When patients ask me for 'a Miami lip,' they almost never mean what social media thinks they mean. They mean a lip with shape and definition — not a lip with volume. The volume-first lip from 2018 has aged poorly; the lip we build now is structural, restrained, and disappears into the rest of the face.
The architecture
A lip has six landmarks — vermillion border (the pink-skin edge), philtral columns (the two vertical ridges from the nose down to the upper lip), the cupid's bow, the wet-dry junction (where the inner lip meets the outer), and the oral commissures (the corners). Each of these can be enhanced or weakened. Done well, you reinforce what already exists; done poorly, you flatten everything into a single inflated tube.

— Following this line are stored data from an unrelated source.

(* ===== verification/SessionRuns.v ===== *)
(** * smtpserver: runs that show where the code departs from its documents

    Each lemma evaluates one connection of the samples of SessionTheorems and states what the client,
    the backend or the tracer sees. *)
From Stdlib Require Import ZArith Lia Bool.
From stdpp Require Import base list gmap strings.
From S2P Require Import Prelude GoStrings Base64 Sasl Wire DotStuff Reply Command Path Ehlo Core Spool.
From S2P Require Import ServerState ServerData ServerParams ServerCaps ServerSession SessionFacts.
From S2P Require Import SessionContract SessionTheorems.
Import Samples.

Definition stream (b : bytes) : LineReader := {| unread := b; final := EOF |}.

Definition replies (o : outcome) : list bytes := sent (final_of o).

(** The content the backend read of each message, without the Received field. *)
Definition contents_read (o : outcome) : list bytes :=
  omap (fun e => match e with CallData reads => Some (concat (drop 1 (map fst reads))) | _ => None end)
    (log (final_of o)).

Definition opening : list bytes := [$"EHLO me"; $"MAIL FROM:<a@b.c>"; $"RCPT TO:<d@e.f>"].

(** A message that ends in a framing error: dot, CR and another octet behind a bare LF. *)
Definition broken_message : bytes :=
  lines_of (opening ++ [$"DATA"; $"0123456789"]) ++ [LF] ++ $"." ++ [CR] ++ $"X" ++ lines_of [$"NOOP"; $"QUIT"].

(** Within the size limit, the broken end of the message closes the connection, and nothing behind it
    is taken for a command. *)
Lemma broken_message_closes :
  drop 4 (replies (serve (config 50 false) false (stream broken_message))) =
    [$"354 End data with <CRLF>.<CRLF>" ++ CRLF].
Proof. vm_compute. reflexivity. Qed.

(** Above the size limit it does not: [handleDATA] replaces the evaluation that asked for the
    connection to be closed, and the octets behind the broken end are executed as commands. *)
Lemma oversized_broken_message_continues :
  drop 4 (replies (serve (config 5 false) false (stream broken_message))) =
    [$"354 End data with <CRLF>.<CRLF>" ++ CRLF;
     $"552 5.3.4 Message size exceeds fixed maximum message size" ++ CRLF;
     $"250 2.0.0 OK" ++ CRLF;
     $"221 2.0.0 mx.example closing connection" ++ CRLF].
Proof. vm_compute. reflexivity. Qed.

(** DATA after BDAT: the chunk that was acknowledged is dropped, and the message is delivered without
    it. *)
Lemma DATA_discards_chunks :
  let o := serve (config 50 false) false
             (stream (lines_of (opening ++ [$"BDAT 5"]) ++ $"CHUNK" ++ lines_of [$"DATA"; $"hi"; $"."; $"QUIT"])) in
  drop 4 (replies o) =
    [$"250 2.0.0 BDAT chunk accepted" ++ CRLF; $"354 End data with <CRLF>.<CRLF>" ++ CRLF;
     $"250 2.0.0 queued" ++ CRLF; $"221 2.0.0 mx.example closing connection" ++ CRLF] /\
  contents_read o = [$"hi" ++ CRLF].
Proof. vm_compute. split; reflexivity. Qed.

(** The tracer sees a credential: an AUTH whose initial response follows a no-break space is traced in
    full, and accepted. *)
Lemma trace_leaks_credentials :
  let argument := $"PLAIN" ++ [xc2; xa0] ++ $"AHUAcA==" in
  let o := serve (config 50 false) true (input [$"EHLO me"; $"AUTH " ++ argument]) in
  nth 3 (traces (final_of o)) [] = $"AUTH " ++ argument ++ $" <redacted>" /\
  drop 2 (replies o) = [$"235 2.7.0 Authentication successful" ++ CRLF].
Proof. vm_compute. split; reflexivity. Qed.

(** Malformed base64 in the middle of an exchange ends the connection without a reply. *)
Lemma malformed_response_drops :
  let o := serve (config 50 false) false (input [$"EHLO me"; $"AUTH PLAIN"; $"!!!"; $"NOOP"]) in
  drop 2 (replies o) = [$"334 " ++ CRLF] /\ result_of o = Err SASLResponse.
Proof. vm_compute. split; reflexivity. Qed.
Definition decompKey : list Z := [
  192; 193; 194; 195; 196; 197; 199; 200; 201; 202; 203; 204; 205; 206; 207; 209; 210; 211; 212; 213; 214;
  217; 218; 219; 220; 221; 224; 225; 226; 227; 228; 229; 231; 232; 233; 234; 235; 236; 237; 238; 239; 241;
  242; 243; 244; 245; 246; 249; 250; 251; 252; 253; 255; 256; 257; 258; 259; 260; 261; 262; 263; 264; 265;
  266; 267; 268; 269; 270; 271; 274; 275; 276; 277; 278; 279; 280; 281; 282; 283; 284; 285; 286; 287; 288;
  289; 290; 291; 292; 293; 296; 297; 298; 299; 300; 301; 302; 303; 304; 308; 309; 310; 311; 313; 314; 315;
  316; 317; 318; 323; 324; 325; 326; 327; 328; 332; 333; 334; 335; 336; 337; 340; 341; 342; 343; 344; 345;
  346; 347; 348; 349; 350; 351; 352; 353; 354; 355; 356; 357; 360; 361; 362; 363; 364; 365; 366; 367; 368;
  369; 370; 371; 372; 373; 374; 375; 376; 377; 378; 379; 380; 381; 382; 416; 417; 431; 432; 461; 462; 463;
  464; 465; 466; 467; 468; 469; 470; 471; 472; 473; 474; 475; 476; 478; 479; 480; 481; 482; 483; 486; 487;
  488; 489; 490; 491; 492; 493; 494; 495; 496; 500; 501; 504; 505; 506; 507; 508; 509; 510; 511; 512; 513;
  514; 515; 516; 517; 518; 519; 520; 521; 522; 523; 524; 525; 526; 527; 528; 529; 530; 531; 532; 533; 534;
  535; 536; 537; 538; 539; 542; 543; 550; 551; 552; 553; 554; 555; 556; 557; 558; 559; 560; 561; 562; 563;
  832; 833; 835; 836; 884; 894; 901; 902; 903; 904; 905; 906; 908; 910; 911; 912; 938; 939; 940; 941; 942;
  943; 944; 970; 971; 972; 973; 974; 979; 980; 1024; 1025; 1027; 1031; 1036; 1037; 1038; 1049; 1081; 1104;
  1105; 1107; 1111; 1116; 1117; 1118; 1142; 1143; 1217; 1218; 1232; 1233; 1234; 1235; 1238; 1239; 1242;
  1243; 1244; 1245; 1246; 1247; 1250; 1251; 1252; 1253; 1254; 1255; 1258; 1259; 1260; 1261; 1262; 1263;
  1264; 1265; 1266; 1267; 1268; 1269; 1272; 1273; 1570; 1571; 1572; 1573; 1574; 1728; 1730; 1747; 2345;
  2353; 2356; 2392; 2393; 2394; 2395; 2396; 2397; 2398; 2399; 2507; 2508; 2524; 2525; 2527; 2611; 2614;
  2649; 2650; 2651; 2654; 2888; 2891; 2892; 2908; 2909; 2964; 3018; 3019; 3020; 3144; 3264; 3271; 3272;
  3274; 3275; 3402; 3403; 3404; 3546; 3548; 3549; 3550; 3907; 3917; 3922; 3927; 3932; 3945; 3955; 3957;
  3958; 3960; 3969; 3987; 3997; 4002; 4007; 4012; 4025; 4134; 6918; 6920; 6922; 6924; 6926; 6930; 6971;
  6973; 6976; 6977; 6979; 7680; 7681; 7682; 7683; 7684; 7685; 7686; 7687; 7688; 7689; 7690; 7691; 7692;
  7693; 7694; 7695; 7696; 7697; 7698; 7699; 7700; 7701; 7702; 7703; 7704; 7705; 7706; 7707; 7708; 7709;
  7710; 7711; 7712; 7713; 7714; 7715; 7716; 7717; 7718; 7719; 7720; 7721; 7722; 7723; 7724; 7725; 7726;
  7727; 7728; 7729; 7730; 7731; 7732; 7733; 7734; 7735; 7736; 7737; 7738; 7739; 7740; 7741; 7742; 7743;
  7744; 7745; 7746; 7747; 7748; 7749; 7750; 7751; 7752; 7753; 7754; 7755; 7756; 7757; 7758; 7759; 7760;
  7761; 7762; 7763; 7764; 7765; 7766; 7767; 7768; 7769; 7770; 7771; 7772; 7773; 7774; 7775; 7776; 7777;
  7778; 7779; 7780; 7781; 7782; 7783; 7784; 7785; 7786; 7787; 7788; 7789; 7790; 7791; 7792; 7793; 7794;
  7795; 7796; 7797; 7798; 7799; 7800; 7801; 7802; 7803; 7804; 7805; 7806; 7807; 7808; 7809; 7810; 7811;
  7812; 7813; 7814; 7815; 7816; 7817; 7818; 7819; 7820; 7821; 7822; 7823; 7824; 7825; 7826; 7827; 7828;
  7829; 7830; 7831; 7832; 7833; 7835; 7840; 7841; 7842; 7843; 7844; 7845; 7846; 7847; 7848; 7849; 7850;
  7851; 7852; 7853; 7854; 7855; 7856; 7857; 7858; 7859; 7860; 7861; 7862; 7863; 7864; 7865; 7866; 7867;
  7868; 7869; 7870; 7871; 7872; 7873; 7874; 7875; 7876; 7877; 7878; 7879; 7880; 7881; 7882; 7883; 7884;
  7885; 7886; 7887; 7888; 7889; 7890; 7891; 7892; 7893; 7894; 7895; 7896; 7897; 7898; 7899; 7900; 7901;
  7902; 7903; 7904; 7905; 7906; 7907; 7908; 7909; 7910; 7911; 7912; 7913; 7914; 7915; 7916; 7917; 7918;
  7919; 7920; 7921; 7922; 7923; 7924; 7925; 7926; 7927; 7928; 7929; 7936; 7937; 7938; 7939; 7940; 7941;
  7942; 7943; 7944; 7945; 7946; 7947; 7948; 7949; 7950; 7951; 7952; 7953; 7954; 7955; 7956; 7957; 7960;
  7961; 7962; 7963; 7964; 7965; 7968; 7969; 7970; 7971; 7972; 7973; 7974; 7975; 7976; 7977; 7978; 7979;
  7980; 7981; 7982; 7983; 7984; 7985; 7986; 7987; 7988; 7989; 7990; 7991; 7992; 7993; 7994; 7995; 7996;
  7997; 7998; 7999; 8000; 8001; 8002; 8003; 8004; 8005; 8008; 8009; 8010; 8011; 8012; 8013; 8016; 8017;
  8018; 8019; 8020; 8021; 8022; 8023; 8025; 8027; 8029; 8031; 8032; 8033; 8034; 8035; 8036; 8037; 8038;
  8039; 8040; 8041; 8042; 8043; 8044; 8045; 8046; 8047; 8048; 8049; 8050; 8051; 8052; 8053; 8054; 8055;
  8056; 8057; 8058; 8059; 8060; 8061; 8064; 8065; 8066; 8067; 8068; 8069; 8070; 8071; 8072; 8073; 8074;
  8075; 8076; 8077; 8078; 8079; 8080; 8081; 8082; 8083; 8084; 8085; 8086; 8087; 8088; 8089; 8090; 8091;
  8092; 8093; 8094; 8095; 8096; 8097; 8098; 8099; 8100; 8101; 8102; 8103; 8104; 8105; 8106; 8107; 8108;
  8109; 8110; 8111; 8112; 8113; 8114; 8115; 8116; 8118; 8119; 8120; 8121; 8122; 8123; 8124; 8126; 8129;
  8130; 8131; 8132; 8134; 8135; 8136; 8137; 8138; 8139; 8140; 8141; 8142; 8143; 8144; 8145; 8146; 8147;
  8150; 8151; 8152; 8153; 8154; 8155; 8157; 8158; 8159; 8160; 8161; 8162; 8163; 8164; 8165; 8166; 8167;
  8168; 8169; 8170; 8171; 8172; 8173; 8174; 8175; 8178; 8179; 8180; 8182; 8183; 8184; 8185; 8186; 8187;
  8188; 8189; 8192; 8193; 8486; 8490; 8491; 8602; 8603; 8622; 8653; 8654; 8655; 8708; 8713; 8716; 8740;
  8742; 8769; 8772; 8775; 8777; 8800; 8802; 8813; 8814; 8815; 8816; 8817; 8820; 8821; 8824; 8825; 8832;
  8833; 8836; 8837; 8840; 8841; 8876; 8877; 8878; 8879; 8928; 8929; 8930; 8931; 8938; 8939; 8940; 8941;
  9001; 9002; 10972; 12364; 12366; 12368; 12370; 12372; 12374; 12376; 12378; 12380; 12382; 12384; 12386;
  12389; 12391; 12393; 12400; 12401; 12403; 12404; 12406; 12407; 12409; 12410; 12412; 12413; 12436; 12446;
  12460; 12462; 12464; 12466; 12468; 12470; 12472; 12474; 12476; 12478; 12480; 12482; 12485; 12487; 12489;
  12496; 12497; 12499; 12500; 12502; 12503; 12505; 12506; 12508; 12509; 12532; 12535; 12536; 12537; 12538;
  12542; 63744; 63745; 63746; 63747; 63748; 63749; 63750; 63751; 63752; 63753; 63754; 63755; 63756; 63757;
  63758; 63759; 63760; 63761; 63762; 63763; 63764; 63765; 63766; 63767; 63768; 63769; 63770; 63771; 63772;
  63773; 63774; 63775; 63776; 63777; 63778; 63779; 63780; 63781; 63782; 63783; 63784; 63785; 63786; 63787;
  63788; 63789; 63790; 63791; 63792; 63793; 63794; 63795; 63796; 63797; 63798; 63799; 63800; 63801; 63802;
  63803; 63804; 63805; 63806; 63807; 63808; 63809; 63810; 63811; 63812; 63813; 63814; 63815; 63816; 63817;
  63818; 63819; 63820; 63821; 63822; 63823; 63824; 63825; 63826; 63827; 63828; 63829; 63830; 63831; 63832;
  63833; 63834; 63835; 63836; 63837; 63838; 63839; 63840; 63841; 63842; 63843; 63844; 63845; 63846; 63847;
  63848; 63849; 63850; 63851; 63852; 63853; 63854; 63855; 63856; 63857; 63858; 63859; 63860; 63861; 63862;
  63863; 63864; 63865; 63866; 63867; 63868; 63869; 63870; 63871; 63872; 63873; 63874; 63875; 63876; 63877;
  63878; 63879; 63880; 63881; 63882; 63883; 63884; 63885; 63886; 63887; 63888; 63889; 63890; 63891; 63892;
  63893; 63894; 63895; 63896; 63897; 63898; 63899; 63900; 63901; 63902; 63903; 63904; 63905; 63906; 63907;
  63908; 63909; 63910; 63911; 63912; 63913; 63914; 63915; 63916; 63917; 63918; 63919; 63920; 63921; 63922;
  63923; 63924; 63925; 63926; 63927; 63928; 63929; 63930; 63931; 63932; 63933; 63934; 63935; 63936; 63937;
  63938; 63939; 63940; 63941; 63942; 63943; 63944; 63945; 63946; 63947; 63948; 63949; 63950; 63951; 63952;
  63953; 63954; 63955; 63956; 63957; 63958; 63959; 63960; 63961; 63962; 63963; 63964; 63965; 63966; 63967;
  63968; 63969; 63970; 63971; 63972; 63973; 63974; 63975; 63976; 63977; 63978; 63979; 63980; 63981; 63982;
  63983; 63984; 63985; 63986; 63987; 63988; 63989; 63990; 63991; 63992; 63993; 63994; 63995; 63996; 63997;
  63998; 63999; 64000; 64001; 64002; 64003; 64004; 64005; 64006; 64007; 64008; 64009; 64010; 64011; 64012;
  64013; 64016; 64018; 64021; 64022; 64023; 64024; 64025; 64026; 64027; 64028; 64029; 64030; 64032; 64034;
  64037; 64038; 64042; 64043; 64044; 64045; 64046; 64047; 64048; 64049; 64050; 64051; 64052; 64053; 64054;
  64055; 64056; 64057; 64058; 64059; 64060; 64061; 64062; 64063; 64064; 64065; 64066; 64067; 64068; 64069;
  64070; 64071; 64072; 64073; 64074; 64075; 64076; 64077; 64078; 64079; 64080; 64081; 64082; 64083; 64084;
  64085; 64086; 64087; 64088; 64089; 64090; 64091; 64092; 64093; 64094; 64095; 64096; 64097; 64098; 64099;
  64100; 64101; 64102; 64103; 64104; 64105; 64106; 64107; 64108; 64109; 64112; 64113; 64114; 64115; 64116;
  64117; 64118; 64119; 64120; 64121; 64122; 64123; 64124; 64125; 64126; 64127; 64128; 64129; 64130; 64131;
  64132; 64133; 64134; 64135; 64136; 64137; 64138; 64139; 64140; 64141; 64142; 64143; 64144; 64145; 64146;
  64147; 64148; 64149; 64150; 64151; 64152; 64153; 64154; 64155; 64156; 64157; 64158; 64159; 64160; 64161;
  64162; 64163; 64164; 64165; 64166; 64167; 64168; 64169; 64170; 64171; 64172; 64173; 64174; 64175; 64176;
  64177; 64178; 64179; 64180; 64181; 64182; 64183; 64184; 64185; 64186; 64187; 64188; 64189; 64190; 64191;
  64192; 64193; 64194; 64195; 64196; 64197; 64198; 64199; 64200; 64201; 64202; 64203; 64204; 64205; 64206;
  64207; 64208; 64209; 64210; 64211; 64212; 64213; 64214; 64215; 64216; 64217; 64285; 64287; 64298; 64299;
  64300; 64301; 64302; 64303; 64304; 64305; 64306; 64307; 64308; 64309; 64310; 64312; 64313; 64314; 64315;
  64316; 64318; 64320; 64321; 64323; 64324; 64326; 64327; 64328; 64329; 64330; 64331; 64332; 64333; 64334;
  69786; 69788; 69803; 69934; 69935; 70475; 70476; 70843; 70844; 70846; 71098; 71099; 71992; 119134;
  119135; 119136; 119137; 119138; 119139; 119140; 119227; 119228; 119229; 119230; 119231; 119232; 194560;
  194561; 194562; 194563; 194564; 194565; 194566; 194567; 194568; 194569; 194570; 194571; 194572; 194573;
  194574; 194575; 194576; 194577; 194578; 194579; 194580; 194581; 194582; 194583; 194584; 194585; 194586;
  194587; 194588; 194589; 194590; 194591; 194592; 194593; 194594; 194595; 194596; 194597; 194598; 194599;
  194600; 194601; 194602; 194603; 194604; 194605; 194606; 194607; 194608; 194609; 194610; 194611; 194612;
  194613; 194614; 194615; 194616; 194617; 194618; 194619; 194620; 194621; 194622; 194623; 194624; 194625;
  194626; 194627; 194628; 194629; 194630; 194631; 194632; 194633; 194634; 194635; 194636; 194637; 194638;
  194639; 194640; 194641; 194642; 194643; 194644; 194645; 194646; 194647; 194648; 194649; 194650; 194651;
  194652; 194653; 194654; 194655; 194656; 194657; 194658; 194659; 194660; 194661; 194662; 194663; 194664;
  194665; 194666; 194667; 194668; 194669; 194670; 194671; 194672; 194673; 194674; 194675; 194676; 194677;
  194678; 194679; 194680; 194681; 194682; 194683; 194684; 194685; 194686; 194687; 194688; 194689; 194690;
  194691; 194692; 194693; 194694; 194695; 194696; 194697; 194698; 194699; 194700; 194701; 194702; 194703;
  194704; 194705; 194706; 194707; 194708; 194709; 194710; 194711; 194712; 194713; 194714; 194715; 194716;
  194717; 194718; 194719; 194720; 194721; 194722; 194723; 194724; 194725; 194726; 194727; 194728; 194729;
  194730; 194731; 194732; 194733; 194734; 194735; 194736; 194737; 194738; 194739; 194740; 194741; 194742;
  194743; 194744; 194745; 194746; 194747; 194748; 194749; 194750; 194751; 194752; 194753; 194754; 194755;
  194756; 194757; 194758; 194759; 194760; 194761; 194762; 194763; 194764; 194765; 194766; 194767; 194768;
  194769; 194770; 194771; 194772; 194773; 194774; 194775; 194776; 194777; 194778; 194779; 194780; 194781;
  194782; 194783; 194784; 194785; 194786; 194787; 194788; 194789; 194790; 194791; 194792; 194793; 194794;
  194795; 194796; 194797; 194798; 194799; 194800; 194801; 194802; 194803; 194804; 194805; 194806; 194807;
  194808; 194809; 194810; 194811; 194812; 194813; 194814; 194815; 194816; 194817; 194818; 194819; 194820;
  194821; 194822; 194823; 194824; 194825; 194826; 194827; 194828; 194829; 194830; 194831; 194832; 194833;
  194834; 194835; 194836; 194837; 194838; 194839; 194840; 194841; 194842; 194843; 194844; 194845; 194846;
  194847; 194848; 194849; 194850; 194851; 194852; 194853; 194854; 194855; 194856; 194857; 194858; 194859;
  194860; 194861; 194862; 194863; 194864; 194865; 194866; 194867; 194868; 194869; 194870; 194871; 194872;
  194873; 194874; 194875; 194876; 194877; 194878; 194879; 194880; 194881; 194882; 194883; 194884; 194885;
  194886; 194887; 194888; 194889; 194890; 194891; 194892; 194893; 194894; 194895; 194896; 194897; 194898;
  194899; 194900; 194901; 194902; 194903; 194904; 194905; 194906; 194907; 194908; 194909; 194910; 194911;
  194912; 194913; 194914; 194915; 194916; 194917; 194918; 194919; 194920; 194921; 194922; 194923; 194924;
  194925; 194926; 194927; 194928; 194929; 194930; 194931; 194932; 194933; 194934; 194935; 194936; 194937;
  194938; 194939; 194940; 194941; 194942; 194943; 194944; 194945; 194946; 194947; 194948; 194949; 194950;
  194951; 194952; 194953; 194954; 194955; 194956; 194957; 194958; 194959; 194960; 194961; 194962; 194963;
  194964; 194965; 194966; 194967; 194968; 194969; 194970; 194971; 194972; 194973; 194974; 194975; 194976;
  194977; 194978; 194979; 194980; 194981; 194982; 194983; 194984; 194985; 194986; 194987; 194988; 194989;
  194990; 194991; 194992; 194993; 194994; 194995; 194996; 194997; 194998; 194999; 195000; 195001; 195002;
  195003; 195004; 195005; 195006; 195007; 195008; 195009; 195010; 195011; 195012; 195013; 195014; 195015;
  195016; 195017; 195018; 195019; 195020; 195021; 195022; 195023; 195024; 195025; 195026; 195027; 195028;
  195029; 195030; 195031; 195032; 195033; 195034; 195035; 195036; 195037; 195038; 195039; 195040; 195041;
  195042; 195043; 195044; 195045; 195046; 195047; 195048; 195049; 195050; 195051; 195052; 195053; 195054;
  195055; 195056; 195057; 195058; 195059; 195060; 195061; 195062; 195063; 195064; 195065; 195066; 195067;
  195068; 195069; 195070; 195071; 195072; 195073; 195074; 195075; 195076; 195077; 195078; 195079; 195080;
  195081; 195082; 195083; 195084; 195085; 195086; 195087; 195088; 195089; 195090; 195091; 195092; 195093;
  195094; 195095; 195096; 195097; 195098; 195099; 195100; 195101].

Why most filler ages badly
Two reasons. First, repeated overfilling stretches the lip tissue — which then never quite returns to its original elasticity. Second, the wrong product placed too superficially creates 'duck' projection (lip pushed out and down) instead of vermillion definition (lip outlined and lifted). The patients in their fifties who have had a decade of poor filler all share the same look: thin, projecting, with no shape, because the underlying architecture has been overwritten by gel.
The protocol
- Start with definition — outline the vermillion border with a low-G-prime gel before adding any volume.
- Build philtral columns and cupid's bow first; they are what give the lip its shape from across the room.
- Add volume only if the vermillion + structure pass looks balanced; many patients stop here.
- If volume is still wanted, add 0.2–0.4 mL to the body of the lip — never more in a single session.
- Wait three weeks. Reassess. Add only if needed.
If you cannot trace the vermillion border on your lip with a fingertip, the filler is in the wrong place. Definition first; volume only after.